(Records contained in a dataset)
▬▬▬▬▬▬

Lemma find_app (c : ascii) (pre rest : string) :
  Str.find c pre = None ->
  Str.find c (pre ++ String c rest) = Some (String.length pre).
Proof.
  induction pre as [|d pre IH]; intros H.
  - change (Str.find c (String c rest) = Some 0%nat). cbn. now rewrite Ascii.eqb_refl.
  - change (Str.find c (String d (pre ++ String c rest)) = Some (S (String.length pre))).
    cbn [Str.find] in H |- *. destruct (Ascii.eqb c d); [discriminate|].
    destruct (Str.find c pre); [discriminate|]. now rewrite IH.
Qed.

Lemma rfind_app (c : ascii) (s post : string) :
  Str.rfind c post = None ->
  Str.rfind c (s ++ String c post) = Some (String.length s).
Proof.
  intros H. induction s as [|d s IH].
  - change (Str.rfind c (String c post) = Some 0%nat). cbn [Str.rfind].
    now rewrite H, Ascii.eqb_refl.
  - change (Str.rfind c (String d (s ++ String c post)) = Some (S (String.length s))).
    cbn [Str.rfind]. now rewrite IH.
Qed.

Lemma drop_app_length (a b : string) : Str.drop (String.length a) (a ++ b) = b.
Proof. induction a as [|c a IH]; [now destruct b | exact IH]. Qed.

Lemma take_app_exact (a b : string) : Str.take (String.length a) (a ++ b) = a.
Proof.
  induction a as [|c a IH]; [now destruct b|].
  change (String c (Str.take (String.length a) (a ++ b)) = String c a). now rewrite IH.
Qed.

Lemma app_assoc_str (a b c : string) : ((a ++ b) ++ c = a ++ (b ++ c))%string.
Proof.
  induction a as [|x a IH]; [reflexivity|].
  change (String x ((a ++ b) ++ c) = String x (a ++ (b ++ c)))%string. now rewrite IH.
Qed.

(** The slice between the first opening and the last closing brace. *)
Lemma brace_slice (pre mid post : string) :
  Str.find "{" pre = None ->
  Str.rfind "}" post = None ->
  let text := (pre ++ String "{" (mid ++ String "}" post))%string in
  exists start end_,
    Str.find "{" text = Some start /\ Str.rfind "}" text = Some end_
    /\ (start <? end_)%nat = true
    /\ Str.slice start (end_ + 1) text = String "{" (mid ++ String "}" EmptyString).
Proof.
  intros Hf Hr text.
  exists (String.length pre), (String.length (pre ++ String "{" mid)).
  split; [now apply find_app|].
  split.
  { unfold text.
    replace (pre ++ String "{" (mid ++ String "}" post))%string
      with ((pre ++ String "{" mid) ++ String "}" post)%string
      by (rewrite app_assoc_str; reflexivity).
    now apply rfind_app. }
  split.
  { apply Nat.ltb_lt. rewrite append_length. cbn. lia. }
  unfold Str.slice, text. rewrite drop_app_length.
  replace (String.length (pre ++ String "{" mid) + 1 - String.length pre)%nat
    with (String.length (String "{" (mid ++ String "}" EmptyString)))
    by (rewrite append_length; cbn; rewrite append_length; cbn; lia).
  replace (String "{" (mid ++ String "}" post))
    with (String "{" (mid ++ String "}" EmptyString) ++ post)%string.
  - apply take_app_exact.
  - change (String "{" ((mid ++ String "}" EmptyString) ++ post)
            = String "{" (mid ++ String "}" post))%string.
    now rewrite app_assoc_str.
Qed.

(** X13: when the reply is a JSON object wrapped in other text, [ask_json]
    parses what lies between the first opening and the last closing brace:
    the result is the value of that slice, or None when the slice does not
    parse either. A reply without an opening brace gives None. *)
Theorem ask_json_extracts_object
    (lib : PyLib) (g : GeminiClient) (sp uc : string) (w : world)
    (t pre mid post : string) :
  enabled g = true ->
  generate_content g (calls w) (ask_prompt sp uc) = ReplyText (Some t) ->
  json_loads lib (Str.strip t) = None ->
  (Str.strip t = (pre ++ String "{" (mid ++ String "}" post))%string ->
   Str.find "{" pre = None ->
   Str.rfind "}" post = None ->
   ask_json lib g sp uc w
   = Ok (match json_loads lib (String "{" (mid ++ String "}" EmptyString)) with
         | Some v => v
         | None => PNone
         end, bump w))
  /\ (Str.find "{" (Str.strip t) = None -> ask_json lib g sp uc w = Ok (PNone, bump w)).
Proof.
  intros E R P.
  assert (U : ask_json lib g sp uc w
              = match Str.find "{" (Str.strip t), Str.rfind "}" (Str.strip t) with
                | Some start, Some end_ =>
                    if (start <? end_)%nat then
                      Ok (match json_loads lib (Str.slice start (end_ + 1) (Str.strip t)) with
                          | Some v => v
                          | None => PNone
                          end, bump w)
                    else Ok (PNone, bump w)
                | _, _ => Ok (PNone, bump w)
                end).
  { unfold ask_json. rewrite E. cbv zeta. cbn [negb].
    unfold mbind, call_backend, mret. rewrite R. fold (bump w). rewrite P.
    destruct (Str.find _ _); [|reflexivity].
    destruct (Str.rfind _ _); [|reflexivity].
    destruct (_ <? _)%nat; [|reflexivity].
    now destruct (json_loads lib (Str.slice _ _ _)). }
  split.
  - intros S Hf Hr. rewrite U, S.
    destruct (brace_slice pre mid post Hf Hr) as (start & end_ & -> & -> & -> & ->).
    reflexivity.
  - intros N. now rewrite U, N.
Qed.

▬▬▬▬▬▬

Exercise description -
Transcribe the records above exactly, from the opening line down to and including the line with "intros H. induction s as [|d s IH].".

Result for this task -
Lemma find_app (c : ascii) (pre rest : string) :
  Str.find c pre = None ->
  Str.find c (pre ++ String c rest) = Some (String.length pre).
Proof.
  induction pre as [|d pre IH]; intros H.
  - change (Str.find c (String c rest) = Some 0%nat). cbn. now rewrite Ascii.eqb_refl.
  - change (Str.find c (String d (pre ++ String c rest)) = Some (S (String.length pre))).
    cbn [Str.find] in H |- *. destruct (Ascii.eqb c d); [discriminate|].
    destruct (Str.find c pre); [discriminate|]. now rewrite IH.
Qed.

Lemma rfind_app (c : ascii) (s post : string) :
  Str.rfind c post = None ->
  Str.rfind c (s ++ String c post) = Some (String.length s).
Proof.
  intros H. induction s as [|d s IH].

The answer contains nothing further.